| PROBLEM TO WORK ON |
In the data below, find the line that contains "Lemma Qfloor_range q" and the line that contains "set_canvas_dimension, to_unsigned_long, integer_part.". Copy both, plus every line between them, exactly.

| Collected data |

(** C8, as stated, fails on a string with an unpaired surrogate: a text node
    holding the single code unit U+D800 serializes to a string on which
    [encodeURIComponent] raises URIError, so [copyToCanvas] throws and no
    payload is produced. *)
Lemma image_src_unpaired_surrogate :
  is_js_string svg_text_lone_surrogate = true /\
  is_well_formed svg_text_lone_surrogate = false /\
  encodeURIComponent svg_text_lone_surrogate = Throw URIError /\
  image_src svg_text_lone_surrogate = Throw URIError /\
  copyToCanvas (sample_platform_serializing svg_text_lone_surrogate) sample_svg 1
  = Throw URIError.
Proof. repeat split; vm_compute; reflexivity. Qed.

(** ** The size of the canvas *)

Section CanvasSize.
Variable P : Platform.

(** The floor of [m * 2^e] is [m] shifted by [e]. *)
Lemma Qfloor_binary m e : Qfloor (inject_Z (Z.pos m) * 2 ^ e)%Q = Z.shiftl (Z.pos m) e.
Proof.
  destruct (Z_le_gt_dec 0 e) as [He|He].
  - rewrite Z.shiftl_mul_pow2 by assumption.
    assert (Hq : (inject_Z (Z.pos m) * 2 ^ e == inject_Z (Z.pos m * 2 ^ e))%Q).
    { rewrite inject_Z_mult. apply Qmult_comp; [reflexivity|].
      symmetry. exact (Zpower_Qpower 2 e He). }
    rewrite Hq. apply Qfloor_Z.
  - destruct e as [|k|k]; try lia.
    change (Z.neg k) with (- Z.pos k).
    rewrite Z.shiftl_opp_r, Z.shiftr_div_pow2 by lia.
    assert (Hp : 0 < 2 ^ Z.pos k) by (apply Z.pow_pos_nonneg; lia).
    assert (Hq : (inject_Z (Z.pos m) * 2 ^ (- Z.pos k)
                  == Z.pos m # Z.to_pos (2 ^ Z.pos k))%Q).
    { rewrite Qpower_opp, (Qmake_Qdiv (Z.pos m)). rewrite Z2Pos.id by assumption.
      unfold Qdiv. apply Qmult_comp; [reflexivity|]. apply Qinv_comp.
      symmetry. apply (Zpower_Qpower 2 (Z.pos k)). lia. }
    rewrite Hq. unfold Qfloor. by rewrite Z2Pos.id.
Qed.

Lemma Qfloor_range q n : (0 <= q)%Q -> (q < inject_Z n)%Q -> 0 <= Qfloor q < n.
Proof.
  intros H0 H1. split.
  - change 0 with (Qfloor 0). by apply Qfloor_resp_le.
  - rewrite Zlt_Qlt. eapply Qle_lt_trans; [apply Qfloor_le | exact H1].
Qed.

Lemma set_canvas_dimension_floor default v q :
  number_value v = Some q -> (0 <= q)%Q -> (q < 2147483648)%Q ->
  set_canvas_dimension default v = Qfloor q.
Proof.
  unfold number_value, set_canvas_dimension, to_unsigned_long, integer_part.
  destruct (Prim2SF v) as [s|s| |s m e]; try discriminate.
  - intros [= <-] _ _. reflexivity.
  - intros [= <-] H0 H1.
    assert (Hpos : (0 < inject_Z (Z.pos m) * 2 ^ e)%Q).
    { apply Qmult_lt_0_compat; [|by apply Qpower_0_lt].
      change 0%Q with (inject_Z 0). rewrite <- Zlt_Qlt. lia. }
    destruct s.
    + exfalso. apply (Qlt_not_le _ _ Hpos).
      assert (Hv : (-1 * inject_Z (Z.pos m) * 2 ^ e == - (inject_Z (Z.pos m) * 2 ^ e))%Q)
        by ring.
      rewrite Hv in H0. apply Qopp_le_compat in H0. by rewrite Qopp_opp in H0.
    + assert (Hv : (1 * inject_Z (Z.pos m) * 2 ^ e == inject_Z (Z.pos m) * 2 ^ e)%Q) by ring.
      rewrite Hv in H0, H1 |- *.
      pose proof (Qfloor_range _ 2147483648 H0 H1) as Hr.
      rewrite Qfloor_binary in *.
      rewrite Z.mod_small by lia.
      destruct (Z.shiftl (Z.pos m) e <=? 2147483647) eqn:E; [reflexivity | lia].
Qed.

(** The canvas a fulfilled [copyToCanvas] promise carries. *)
Lemma copyToCanvas_canvas source scale canvas :
  copyToCanvas P source scale = Ok (Fulfilled canvas) ->
  width canvas
  = set_canvas_dimension 300 (rect_width (getBoundingClientRect P source) * scale)%float
  /\ height canvas
     = set_canvas_dimension 150 (rect_height (getBoundingClientRect P source) * scale)%float
  /\ style_width canvas = Some (Px (rect_width (getBoundingClientRect P source)))
  /\ style_height canvas = Some (Px (rect_height (getBoundingClientRect P source)))
  /\ context_scale canvas = (if is_finite scale then (scale, scale) else (1%float, 1%float))
  /\ exists src, image_src (serializeToString P source) = Ok src /\ drawn canvas = [src].
Proof.
  unfold copyToCanvas. destruct (getContext2d P); [|discriminate]. cbn [negb].
  destruct (image_src _) as [src|]; [|discriminate].
  destruct (load_image P src); [|discriminate]. unfold scale_context.
  rewrite andb_diag. destruct (is_finite scale); cbn; intros [= <-]; cbn; eauto 10.
Qed.

(** C4 (amended): the sides of the bounding box and the scale factor are
    binary64 numbers and so are their products, as JavaScript rounds them.
    Whenever the product for the width and the product for the height are
    finite, not below 0 and below 2^31, the canvas of [copyToCanvas] has
    pixel dimensions floor(product) by floor(product), the assignment to
    [canvas.width] and [canvas.height] dropping the fraction, and its CSS
    style dimensions are the unscaled sourceWidth by sourceHeight. *)
Theorem copyToCanvas_dimensions (source : Node) (scale : float) (canvas : Canvas)
        (pixelWidth pixelHeight : Q) :
  let svgSize := getBoundingClientRect P source in
  number_value (rect_width svgSize * scale)%float = Some pixelWidth ->
  number_value (rect_height svgSize * scale)%float = Some pixelHeight ->
  (0 <= pixelWidth)%Q -> (pixelWidth < 2147483648)%Q ->
  (0 <= pixelHeight)%Q -> (pixelHeight < 2147483648)%Q ->
  copyToCanvas P source scale = Ok (Fulfilled canvas) ->
  width canvas = Qfloor pixelWidth
  /\ height canvas = Qfloor pixelHeight
  /\ style_width canvas = Some (Px (rect_width svgSize))
  /\ style_height canvas = Some (Px (rect_height svgSize)).
Proof.
  intros svgSize Hw Hh Hw0 Hw1 Hh0 Hh1 Hc.
  destruct (copyToCanvas_canvas _ _ _ Hc) as (-> & -> & -> & -> & _).
  fold svgSize.
  rewrite (set_canvas_dimension_floor 300 _ _ Hw Hw0 Hw1).
  rewrite (set_canvas_dimension_floor 150 _ _ Hh Hh0 Hh1).
  done.
Qed.
End CanvasSize.

(** A 100 by 100 box at scale 0.3: the binary64 product is 30, and the
    canvas is 30 by 30 pixels. The exact product of the two numbers is
    below 30, the number 0.3 being below three tenths. *)
Lemma copyToCanvas_dimensions_witness :
  exists canvas product,
    copyToCanvas (sample_platform_sized 100) sample_svg 0.3 = Ok (Fulfilled canvas) /\
    number_value (100 * 0.3)%float = Some product /\
    (product == 30)%Q /\ Qfloor product = 30 /\
    (exists s, number_value 0.3%float = Some s /\ Qfloor (100 * s) = 29) /\
    (width canvas = Qfloor product
     /\ height canvas = Qfloor product
     /\ style_width canvas = Some (Px 100)
     /\ style_height canvas = Some (Px 100)).
Proof.
  eexists _, _. split; [vm_compute; reflexivity|]. split; [vm_compute; reflexivity|].
  split; [reflexivity|]. split; [reflexivity|].
  split; [eexists; split; vm_compute; reflexivity|].
  apply (copyToCanvas_dimensions (sample_platform_sized 100) sample_svg 0.3);
    solve [vm_compute; reflexivity | vm_compute; discriminate].
Defined.

(** A box of side 3 at the scale 1/3: the binary64 product is 1, and so is
    the dimension. *)
Lemma set_canvas_dimension_third :
  set_canvas_dimension 300 (3 * (1 / 3))%float = 1.
Proof. reflexivity. Qed.

(** C4, as stated, fails when a product is not an integer: a 101 by 101 box
    at scale 1.5 gives a canvas of 151 by 151 pixels, where the product is
    151.5 exactly and its ceiling is 152. *)
Lemma copyToCanvas_not_ceiling :
  exists canvas product,
    copyToCanvas (sample_platform true LoadSucceeds None) sample_svg 1.5
    = Ok (Fulfilled canvas) /\
    rect_width (getBoundingClientRect (sample_platform true LoadSucceeds None) sample_svg)
    = 101%float /\
    number_value (101 * 1.5)%float = Some product /\
    (product == 303 # 2)%Q /\
    width canvas = 151 /\ height canvas = 151 /\
    Qceiling product = 152.
Proof.
  eexists _, _. split; [vm_compute; reflexivity|]. split; [reflexivity|].
  split; [vm_compute; reflexivity|]. by repeat split.
Qed.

| WRITTEN REPLY |
Lemma Qfloor_range q n : (0 <= q)%Q -> (q < inject_Z n)%Q -> 0 <= Qfloor q < n.
Proof.
  intros H0 H1. split.
  - change 0 with (Qfloor 0). by apply Qfloor_resp_le.
  - rewrite Zlt_Qlt. eapply Qle_lt_trans; [apply Qfloor_le | exact H1].
Qed.

Lemma set_canvas_dimension_floor default v q :
  number_value v = Some q -> (0 <= q)%Q -> (q < 2147483648)%Q ->
  set_canvas_dimension default v = Qfloor q.
Proof.
  unfold number_value, set_canvas_dimension, to_unsigned_long, integer_part.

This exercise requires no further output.